*Records provided:*
[Start of Attachment]
(* ===== verification/Api.v ===== *)
(** * The API types of the operator (api/v1alpha1)

    [LLMInstance] and [APITokenRequest] with their spec and status, and [IsBYOC]. *)

From S2P Require Import Prelude GoStd GoError Kube.

(** ** llminstance_types.go *)

(** Validated to [100 <= requestMilli <= limitMilli <= 16000] by the CRD. *)
Record ModelCPUResources := { RequestMilli : Z; LimitMilli : Z }.
Record ModelMemoryResources := { RequestMiB : Z; LimitMiB : Z }.

Record ModelServerResources := {
  CPU : option ModelCPUResources;
  Memory : option ModelMemoryResources;
}.

Record ClusterRef := { KubeconfigSecretName : string }.

Record LLMInstanceSpec := {
  spec_Model : string;
  spec_Replicas : Z;
  spec_Resources : option ModelServerResources;
  spec_ContextSize : option Z;
  spec_ParallelSlots : option Z;
  spec_DNSPolicy : string;
  spec_ClusterRef : option ClusterRef;
}.

Record LLMInstanceStatus := {
  Slug : string;
  SlugSource : string;
  Phase : string;
  Endpoint : string;
  ActiveBYOCKubeconfigSecretName : string;
  ActiveBYOCTargetID : string;
  ActiveBYOCTLSDomain : string;
  ActiveBYOCTLSNamespace : string;
  ActiveBYOCSlug : string;
  ObservedGeneration : Z;
  Conditions : list Condition;
}.

Record LLMInstance := {
  inst_Meta : ObjectMeta;
  Spec : LLMInstanceSpec;
  Status : LLMInstanceStatus;
}.

(** [IsBYOC]: an unset clusterRef and an empty secret name both mean hosted. *)
Definition IsBYOC (i : LLMInstance) : bool :=
  match spec_ClusterRef (Spec i) with
  | Some ref => negb (bool_decide (KubeconfigSecretName ref = ""))
  | None => false
  end.

(** ** tokenrequest_types.go *)

Record APITokenRequestSpec := { InstanceName : string; Description : string }.

Record APITokenRequestStatus := {
  tr_Phase : string;
  SecretName : string;
  tr_ObservedGeneration : Z;
  tr_Conditions : list Condition;
}.

Record APITokenRequest := {
  tr_Meta : ObjectMeta;
  tr_Spec : APITokenRequestSpec;
  tr_Status : APITokenRequestStatus;
}.

(** ** groupversion_info.go *)

Definition GroupVersion : string := "llm.privatellms.msp/v1alpha1".
Definition LLMInstanceKind : string := "LLMInstance".
Definition APITokenRequestKind : string := "APITokenRequest".

(** The controller reference the library builds for an owner of a registered kind. *)
Definition controller_ref (kind : string) (m : ObjectMeta) : OwnerReference :=
  {| or_APIVersion := GroupVersion; or_Kind := kind; or_Name := Name m; or_UID := UID m;
     or_Controller := true |}.

#[global] Instance status_eq_dec : EqDecision LLMInstanceStatus.
Proof. solve_decision. Defined.
Lemma select_cases (p : Policy) (o : ObjectMeta) (s : Selection) :
  Select (Some p) o = Ok s ->
  UID o <> "" /\ CreationTimestamp o <> 0%Z /\
  ((exists e, entries p !! UID o = Some e /\ is_legacy e = true /\
              e_Namespace e = Namespace o /\ e_Name e = Name o /\
              s = {| sel_Slug := e_Slug e; sel_Source := Legacy |}) \/
   ((is_Some (entries p !! UID o) \/ (cutover p < CreationTimestamp o)%Z) /\
    s = {| sel_Slug := derived_slug (UID o); sel_Source := Derived |})).
Proof.
  cbn. destruct (bool_decide (UID o = "") || _) eqn:Hid; [done |]. bool_props.
  destruct (entries p !! UID o) as [e|] eqn:He.
  - destruct (negb _ || negb _) eqn:Hb; [done |]. bool_props. fold (is_legacy e).
    destruct (is_legacy e) eqn:Hl; intros [= <-]; (split; [done | split; [done |]]); [left | right].
    + by exists e.
    + split; [left; by exists e | done].
  - destruct (negb (cutover p <? CreationTimestamp o)%Z) eqn:Hb; [done |]. bool_props.
    intros [= <-]. split; [done | split; [done |]]. right. split; [by right | done].
Qed.

Lemma legacy_outside_reserved (p : Policy) (u : string) (e : entry) :
  policy_wf p -> entries p !! u = Some e -> is_legacy e = true ->
  prefix_free (e_Slug e) "llm-".
Proof.
  intros Hwf He Hl. destruct (wf_entry p Hwf u e He) as [_ Hv]. revert Hv.
  unfold validateEntry. destruct (bool_decide _ || _ || _ || _); [done |].
  fold (is_legacy e). rewrite Hl.
  destruct (bool_decide _ || _ || _ || _) eqn:Hb; [done |]. bool_props. by split.
Qed.

(** A legacy slug and a derived one are never prefix-related. *)
Lemma legacy_derived_free (p : Policy) (u v : string) (e : entry) :
  policy_wf p -> entries p !! u = Some e -> is_legacy e = true ->
  prefix_free (e_Slug e) (derived_slug v).
Proof.
  intros Hwf He Hl. destruct (legacy_outside_reserved p u e Hwf He Hl) as [H1 H2].
  split; apply not_true_is_false; intros Hp.
  - pose proof (HasPrefix_trans _ _ _ Hp (derived_slug_reserved v)). congruence.
  - destruct (HasPrefix_common _ _ _ Hp (derived_slug_reserved v)); congruence.
Qed.

Lemma select_no_overlap_pure (reader : res string) (p : Policy) (a b : ObjectMeta) (s t : Selection) :
  Parse reader = Ok p -> Select (Some p) a = Ok s -> Select (Some p) b = Ok t ->
  HasPrefix (sel_Slug s) (sel_Slug t) = true ->
  UID a = UID b \/ slug_collision (UID a) (UID b).
Proof.
  intros Hp Ha Hb Hover.
  apply Parse_wf in Hp.
  destruct (select_cases p a s Ha) as (_ & _ & [(e & He & Hle & _ & _ & ->) | [_ ->]]);
    destruct (select_cases p b t Hb) as (_ & _ & [(f & Hf & Hlf & _ & _ & ->) | [_ ->]]); cbn in Hover.
  - left. exact (wf_legacy p Hp _ _ e f He Hf Hle Hlf Hover).
  - destruct (legacy_derived_free p _ (UID b) e Hp He Hle). congruence.
  - destruct (legacy_derived_free p _ (UID a) f Hp Hf Hlf). congruence.
  - apply derived_slug_inj, HasPrefix_length_eq, Hover. by rewrite !derived_slug_length.
Qed.

(** C16: under a parsed policy the slugs selected for two objects are never
    prefix-related (so no route path covers another) unless the objects have the
    same UID or their UIDs collide in the truncated SHA-256. *)
Theorem select_no_overlap (reader : res string) (p : Policy) (a b : ObjectMeta) (s t : Selection)
  (Hp : Parse reader = Ok p) (Ha : Select (Some p) a = Ok s) (Hb : Select (Some p) b = Ok t)
  (Hover : HasPrefix (sel_Slug s) (sel_Slug t) = true) :
  UID a = UID b \/ slug_collision (UID a) (UID b).
Proof. by eapply select_no_overlap_pure. Qed.
(* ===== verification/Auth.v ===== *)
(** * The forwardAuth server (internal/auth/server.go)

    [parseBinding] reads the instance binding of the operator-managed URL,
    [Handler] answers one verification request, [authorize] and [ownsToken] decide
    it from live reads.  The theorems hold against every answer of the API server:
    a granted request has a complete chain of evidence among the answers read for
    that very request. *)

From S2P Require Import Prelude GoStd GoError Kube KubeRef Api Io SlugPolicy.

Definition slugKey : string := "llm.privatellms.msp/slug".
Definition credentialInstanceKey : string := "llm.privatellms.msp/credential-instance-uid".
Definition credentialTargetKey : string := "llm.privatellms.msp/credential-target".
Definition instanceLabel : string := "llm.privatellms.msp/instance".
Definition requestLabel : string := "llm.privatellms.msp/apitokenrequest".
Definition tokenDataKey : string := "OPENAI_API_KEY".

Record instanceBinding := {
  ib_namespace : string;
  ib_name : string;
  ib_uid : string;
  ib_slug : string;
}.

(** What the server reads of a request: the query and the Authorization headers. *)
Record Request := { RawQuery : string; Authorization : list string }.

Record Response := { Code : Z; WWWAuthenticate : option string; Body : string }.

Definition http_Error (code : Z) (www : option string) (text : string) : Response :=
  {| Code := code; WWWAuthenticate := www; Body := text +:+ chr 10 |}.

(** [r.Header.Get]: the first value, or the empty string. *)
Definition Header_Get (values : list string) : string := default "" (head values).

Section Auth.
  Context `{KubeLib}.
  Variable SlugPolicy : option Policy.

(** The key occurs exactly once, with a value that is not blank. *)
Definition binding_key_ok (query : list (string * string)) (key : string) : bool :=
  match query_values query key with
  | [v] => negb (bool_decide (TrimSpace v = ""))
  | _ => false
  end.
(* ===== verification/TokenRequestFacts.v ===== *)
(** * The token request controller: rotation, mutations and key material

    Pure laws of the operations on the Secret, and what [rotateTokenForTarget]
    guarantees on every branch. *)

From Stdlib Require Import Ascii.
From S2P Require Import Prelude GoStd GoNet GoError Kube KubeRef Api Io Names SlugPolicy TokenRequest.

(** ** Maps *)

Lemma mget_insert (m : gmap string string) (k v : string) : mget (<[k := v]> m) k = v.
Proof. unfold mget. by rewrite lookup_insert_eq. Qed.

Lemma mget_insert_ne (m : gmap string string) (k k' v : string) :
  k <> k' -> mget (<[k := v]> m) k' = mget m k'.
Proof. intros Hk. unfold mget. by rewrite lookup_insert_ne. Qed.

Lemma mget_delete (m : gmap string string) (k : string) : mget (delete k m) k = "".
Proof. unfold mget. by rewrite lookup_delete_eq. Qed.

Lemma mget_delete_ne (m : gmap string string) (k k' : string) :
  k <> k' -> mget (delete k m) k' = mget m k'.
Proof. intros Hk. unfold mget. by rewrite lookup_delete_ne. Qed.

#[export] Hint Rewrite mget_insert mget_delete : go.

(** Evaluate reads through updates at distinct literal keys. *)
Ltac maps :=
  repeat first [ rewrite mget_insert | rewrite mget_delete
               | rewrite mget_insert_ne by done | rewrite mget_delete_ne by done ].

(** ** What may differ between a Secret and its update *)

(** Same object and revision: only labels, annotations and data may differ. *)
Definition same_secret (a b : Secret) : Prop :=
  b = a <| sec_Meta -> Labels := Labels (sec_Meta b) |>
        <| sec_Meta -> Annotations := Annotations (sec_Meta b) |>
        <| sec_Data := sec_Data b |>.

Lemma same_secret_refl (s : Secret) : same_secret s s.
Proof. destruct s as [[]]; done. Qed.

Lemma same_secret_trans (a b c : Secret) : same_secret a b -> same_secret b c -> same_secret a c.
Proof. unfold same_secret. intros -> ->. destruct a as [[]], c as [[]]; done. Qed.

Lemma same_secret_annotate (s : Secret) (k v : string) : same_secret s (annotate s k v).
Proof. destruct s as [[]]; done. Qed.

#[export] Hint Resolve same_secret_refl same_secret_annotate : go.

(** ** The binding of a key *)

(** The key of the Secret is bound to the instance and to its current target. *)
Definition bound (inst : LLMInstance) (sec : Secret) : Prop :=
  mget (Annotations (sec_Meta sec)) credentialInstanceAnnotation = UID (inst_Meta inst) /\
  mget (Annotations (sec_Meta sec)) credentialTargetAnnotation =
    if byoc_bound inst then ActiveBYOCTargetID (Status inst) else "".

Definition key_in (sec : Secret) : string := mget (sec_Data sec) openAIAPIKeyKey.

(** A hosted key that carries no binding yet, created for the same name and slug. *)
Definition adoptable (inst : LLMInstance) (slug : string) (sec : Secret) : Prop :=
  byoc_bound inst = false /\
  mget (Annotations (sec_Meta sec)) credentialTargetAnnotation = "" /\
  mget (Annotations (sec_Meta sec)) credentialInstanceAnnotation = "" /\
  legacyHostedBindingMatches sec inst slug = true.

(** A decision to keep or adopt a key is justified, and a drawn key is for the
    current target. *)
Lemma decide_rotation_spec (sec : Secret) (inst : LLMInstance) (slug : string) :
  UID (inst_Meta inst) <> "" ->
  (byoc_bound inst = true -> ActiveBYOCTargetID (Status inst) <> "") ->
  match decide_rotation sec (Some inst) true slug with
  | KeepKey => bound inst sec
  | AdoptKey => adoptable inst slug sec
  | DrawKey target =>
      target = (if byoc_bound inst then ActiveBYOCTargetID (Status inst) else "") /\
      ~ bound inst sec /\ ~ adoptable inst slug sec
  | RefuseKey _ => False
  end.
Proof.
  intros Huid Ht. unfold decide_rotation, bound, adoptable. cbn.
  destruct (byoc_bound inst) eqn:Hb; cbn [negb andb].
  - rewrite bool_decide_false by auto. rewrite bool_decide_false by done.
    destruct (bool_decide _ && bool_decide _) eqn:E; bool_props; [done |].
    split_and!; [done | | by intros []]. intros [H1 H2]. by rewrite !bool_decide_true in E.
  - destruct (bool_decide _ && _ && legacyHostedBindingMatches sec inst slug) eqn:E1.
    + bool_props. by rewrite bool_decide_false.
    + destruct (bool_decide _ && bool_decide (_ = UID _)) eqn:E2; bool_props; [done |].
      split_and!; [done | |].
      * intros [H1 H2]. by rewrite !bool_decide_true in E2.
      * intros (_ & H1 & H2 & H3). by rewrite !bool_decide_true, H3 in E1.
Qed.

Lemma rotate_safe (sec : Secret) (inst : LLMInstance) (slug : string) (P : history -> event -> Prop)
  (h : history) (Huid : UID (inst_Meta inst) <> "")
  (Ht : byoc_bound inst = true -> ActiveBYOCTargetID (Status inst) <> "")
  (HP : forall h n, P h (ERandom n)) :
  safe (recording P) h (rotateTokenForTarget sec (Some inst) true slug) (fun h' r =>
    (h' = h \/ exists a, h' = existT (ERandom 32) a :: h) /\
    match r with
    | Err err => saw h' (ERandom 32) (Err err)
    | Ok (sec', changed) =>
        bound inst sec' /\ same_secret sec sec' /\
        Labels (sec_Meta sec') = Labels (sec_Meta sec) /\
        (changed = false -> sec' = sec) /\
        ((key_in sec' = key_in sec /\ (bound inst sec \/ adoptable inst slug sec)) \/
         exists b, saw h' (ERandom 32) (Ok b) /\
                   key_in sec' = TrimRightByte (base64url_encode b) "="%char /\
                   ~ bound inst sec /\ ~ adoptable inst slug sec)
    end).
Proof.
  pose proof (decide_rotation_spec sec inst slug Huid Ht) as D. unfold rotateTokenForTarget.
  destruct (decide_rotation sec (Some inst) true slug) as [| err | | target]; [| done | |].
  - split; [by left |]. split_and!; auto with go.
  - split; [by left |]. destruct sec as [[] ? ? ?]. destruct D as (Hb & D1 & D2 & D3).
    unfold bound, key_in, adoptable, annotate. cbn in *. rewrite Hb. maps.
    split_and!; try done. left. split; [done | by right].
  - destruct D as (-> & Hnb & Hna). unfold generateToken. apply safe_fbind, safe_fbind.
    split; [apply HP |]. intros [b | err]; cbn [safe fret fail advance recording]; [| eauto with go].
    split; [eauto |]. destruct sec as [[] ? ? ?].
    unfold bound, key_in, annotate in *. case_bool_decide as E; cbn in *; maps; rewrite ?E in *;
      (split_and!; [done | done | done | done | done |]).
    all: right; exists b; split_and!; try done; auto with go.
Qed.

(** Rotating for a Ready instance leaves the Secret bound to the UID of the instance
    and to its current target, and the key survives only when the Secret was already
    so bound, or was an unbound hosted key of the same name and reviewed slug; any
    other key is replaced by one drawn in this call.  Nothing else of the Secret changes. *)
Theorem rotate_spec (sec : Secret) (inst : LLMInstance) (slug : string) (P : history -> event -> Prop)
  (h : history) (Huid : UID (inst_Meta inst) <> "")
  (Ht : byoc_bound inst = true -> ActiveBYOCTargetID (Status inst) <> "")
  (HP : forall h n, P h (ERandom n)) :
  safe (recording P) h (rotateTokenForTarget sec (Some inst) true slug) (fun h' r =>
    (h' = h \/ exists a, h' = existT (ERandom 32) a :: h) /\
    match r with
    | Err err => saw h' (ERandom 32) (Err err)
    | Ok (sec', changed) =>
        bound inst sec' /\ same_secret sec sec' /\
        Labels (sec_Meta sec') = Labels (sec_Meta sec) /\
        (changed = false -> sec' = sec) /\
        ((key_in sec' = key_in sec /\ (bound inst sec \/ adoptable inst slug sec)) \/
         exists b, saw h' (ERandom 32) (Ok b) /\
                   key_in sec' = TrimRightByte (base64url_encode b) "="%char /\
                   ~ bound inst sec /\ ~ adoptable inst slug sec)
    end).
Proof. apply rotate_safe; done. Qed.

(** ** Publishing and withdrawing an endpoint *)

(** The metadata and data of a Secret that hands out a Ready instance's endpoint. *)
Record published (data : gmap string string) (inst : LLMInstance) (slug endpoint : string)
    (sec : Secret) : Prop := {
  pub_url : mget data openAIAPIURLKey = endpoint;
  pub_instance : mget (Labels (sec_Meta sec)) instanceLabelKey = Name (inst_Meta inst);
  pub_slug : mget (Labels (sec_Meta sec)) slugAnnotationKey = slug;
  pub_compat : mget (Labels (sec_Meta sec)) compatibilityLabelKey = compatibilityLabelOpenAI;
  pub_available : Annotations (sec_Meta sec) !! endpointUnavailableAnnotation = None;
  pub_bound : bound inst sec;
}.

Record withdrawn (sec : Secret) : Prop := {
  wd_url : mget (sec_Data sec) openAIAPIURLKey = unavailableAPIURL;
  wd_mark : mget (Annotations (sec_Meta sec)) endpointUnavailableAnnotation = byocBootstrapTrue;
}.

Lemma set_label_spec (key value : string) (s : Secret) (u : bool) :
  let su := set_label key value (s, u) in
  mget (Labels (sec_Meta su.1)) key = value /\
  (forall k, k <> key -> mget (Labels (sec_Meta su.1)) k = mget (Labels (sec_Meta s)) k) /\
  Annotations (sec_Meta su.1) = Annotations (sec_Meta s) /\
  sec_Data su.1 = sec_Data s /\ same_secret s su.1 /\
  (su.2 = false -> u = false /\ su.1 = s).
Proof.
  cbv zeta. unfold set_label. case_bool_decide as E; cbn.
  - split_and!; auto with go.
  - destruct s as [[] ? ? ?]; cbn. maps. split_and!; try done. intros k Hk. by maps.
Qed.

Lemma set_label_same (s : Secret) (k v : string) (u : bool) :
  mget (Labels (sec_Meta s)) k = v -> set_label k v (s, u) = (s, u).
Proof. intros E. unfold set_label. by rewrite bool_decide_true. Qed.

(** [applySecretMutations] as one specification. *)
Lemma applySecretMutations_spec (sec : Secret) (inst : LLMInstance) (slug endpoint : string) :
  slug <> "" ->
  let su := applySecretMutations sec (Name (inst_Meta inst)) slug endpoint in
  (bound inst sec -> published (sec_Data su.1) inst slug endpoint su.1) /\
  key_in su.1 = key_in sec /\ same_secret sec su.1 /\
  (su.2 = false -> su.1 = sec).
Proof.
  intros Hs. cbv zeta. unfold applySecretMutations. rewrite (bool_decide_false (slug = "")) by done.
  set (su0 := match Annotations _ !! _ with Some _ => _ | None => _ end).
  assert (H0 : Annotations (sec_Meta su0.1) !! endpointUnavailableAnnotation = None /\
    (bound inst sec -> bound inst su0.1) /\
    sec_Data su0.1 = sec_Data sec /\ same_secret sec su0.1 /\ (su0.2 = false -> su0.1 = sec)).
  { subst su0. destruct (Annotations (sec_Meta sec) !! endpointUnavailableAnnotation) eqn:E; cbn;
      [| auto with go]. destruct sec as [[] ? ? ?]; cbn in *. rewrite lookup_delete_eq.
    unfold bound; cbn. maps. done. }
  destruct su0 as [s0 u0]. cbn [fst snd] in H0. destruct H0 as (A0 & B0 & D0 & S0 & C0).
  pose proof (set_label_spec instanceLabelKey (Name (inst_Meta inst)) s0 u0) as H1. cbv zeta in H1.
  destruct (set_label instanceLabelKey _ (s0, u0)) as [s1 u1]. cbn [fst snd] in H1.
  destruct H1 as (L1 & O1 & A1 & D1 & S1 & C1).
  pose proof (set_label_spec compatibilityLabelKey compatibilityLabelOpenAI s1 u1) as H2. cbv zeta in H2.
  destruct (set_label compatibilityLabelKey _ (s1, u1)) as [s2 u2]. cbn [fst snd] in H2.
  destruct H2 as (L2 & O2 & A2 & D2 & S2 & C2).
  pose proof (set_label_spec slugAnnotationKey slug s2 u2) as H3. cbv zeta in H3.
  destruct (set_label slugAnnotationKey _ (s2, u2)) as [s3 u3]. cbn [fst snd] in H3.
  destruct H3 as (L3 & O3 & A3 & D3 & S3 & C3).
  assert (S : same_secret sec s3) by (eauto using same_secret_trans).
  assert (Ed : sec_Data s3 = sec_Data sec) by congruence.
  assert (Ea : Annotations (sec_Meta s3) = Annotations (sec_Meta s0)) by congruence.
  assert (P : forall t, sec_Meta t = sec_Meta s3 -> mget (sec_Data t) openAIAPIURLKey = endpoint ->
    bound inst sec -> published (sec_Data t) inst slug endpoint t).
  { intros t Et Hu Hb. split; rewrite ?Et; try done.
    - by rewrite O3, O2 by done.
    - by rewrite O3 by done.
    - congruence.
    - unfold bound in *. rewrite Et, Ea. by apply B0. }
  assert (Q : forall t, t = s3 <| sec_Data ::= fun m => <[openAIAPIURLKey := endpoint]> m |> ->
    (bound inst sec -> published (sec_Data t) inst slug endpoint t) /\
    key_in t = key_in sec /\ same_secret sec t /\ (true = false -> t = sec)).
  { intros t ->. split_and!; [| | | done].
    - apply P; [by destruct s3 | destruct s3; cbn; by maps].
    - unfold key_in. rewrite <-Ed. destruct s3; cbn. by maps.
    - eapply same_secret_trans; [exact S |]. by destruct s3 as [[] ? ? ?]. }
  destruct (sec_Data s3 !! openAIAPIURLKey) as [val|] eqn:Ev; [case_bool_decide as Eq |]; cbn [fst snd]; try by apply Q.
  split_and!; [| | done |].
  - apply P; [done |]. unfold mget. by rewrite Ev.
  - unfold key_in. by rewrite Ed.
  - intros ->. destruct (C3 eq_refl) as [-> ->]. destruct (C2 eq_refl) as [-> ->].
    destruct (C1 eq_refl) as [-> ->]. auto.
Qed.

(** Applying the mutations for the same instance, slug and endpoint again changes
    nothing and reports no change, so an up-to-date Secret is never rewritten. *)
Theorem applySecretMutations_idempotent (sec : Secret) (name slug endpoint : string) :
  let sec' := (applySecretMutations sec name slug endpoint).1 in
  applySecretMutations sec' name slug endpoint = (sec', false).
Proof.
  cbv zeta. pose proof set_label_same as F.
  assert (G : forall s : Secret, Annotations (sec_Meta s) !! endpointUnavailableAnnotation = None ->
    mget (Labels (sec_Meta s)) instanceLabelKey = name ->
    mget (Labels (sec_Meta s)) compatibilityLabelKey = compatibilityLabelOpenAI ->
    (slug <> "" -> mget (Labels (sec_Meta s)) slugAnnotationKey = slug) ->
    sec_Data s !! openAIAPIURLKey = Some endpoint ->
    applySecretMutations s name slug endpoint = (s, false)).
  { intros s H1 H2 H3 H4 H5. unfold applySecretMutations. rewrite H1, !F by done.
    case_bool_decide; rewrite ?F by auto; rewrite H5; by rewrite bool_decide_true. }
  apply G; unfold applySecretMutations, set_label; destruct sec as [[] ? ? ?]; cbn;
    repeat first [ case_bool_decide; cbn in *; maps
                 | progress (maps; cbn in *)
                 | match goal with |- context [match ?x with Some _ => _ | None => _ end] => destruct x eqn:?; cbn in * end ];
    rewrite ?lookup_delete_eq, ?lookup_insert_eq; try done; subst; intros; maps; congruence.
Qed.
[End of Attachment]
*Task prompt:*
Your task is to reproduce the entries exactly, starting at the first line and ending with the line containing "match spec_ClusterRef (Spec i) with".

*Answer to this exercise:*
(* ===== verification/Api.v ===== *)
(** * The API types of the operator (api/v1alpha1)

    [LLMInstance] and [APITokenRequest] with their spec and status, and [IsBYOC]. *)

From S2P Require Import Prelude GoStd GoError Kube.

(** ** llminstance_types.go *)

(** Validated to [100 <= requestMilli <= limitMilli <= 16000] by the CRD. *)
Record ModelCPUResources := { RequestMilli : Z; LimitMilli : Z }.
Record ModelMemoryResources := { RequestMiB : Z; LimitMiB : Z }.

Record ModelServerResources := {
  CPU : option ModelCPUResources;
  Memory : option ModelMemoryResources;
}.

Record ClusterRef := { KubeconfigSecretName : string }.

Record LLMInstanceSpec := {
  spec_Model : string;
  spec_Replicas : Z;
  spec_Resources : option ModelServerResources;
  spec_ContextSize : option Z;
  spec_ParallelSlots : option Z;
  spec_DNSPolicy : string;
  spec_ClusterRef : option ClusterRef;
}.

Record LLMInstanceStatus := {
  Slug : string;
  SlugSource : string;
  Phase : string;
  Endpoint : string;
  ActiveBYOCKubeconfigSecretName : string;
  ActiveBYOCTargetID : string;
  ActiveBYOCTLSDomain : string;
  ActiveBYOCTLSNamespace : string;
  ActiveBYOCSlug : string;
  ObservedGeneration : Z;
  Conditions : list Condition;
}.

Record LLMInstance := {
  inst_Meta : ObjectMeta;
  Spec : LLMInstanceSpec;
  Status : LLMInstanceStatus;
}.

(** [IsBYOC]: an unset clusterRef and an empty secret name both mean hosted. *)
Definition IsBYOC (i : LLMInstance) : bool :=
  match spec_ClusterRef (Spec i) with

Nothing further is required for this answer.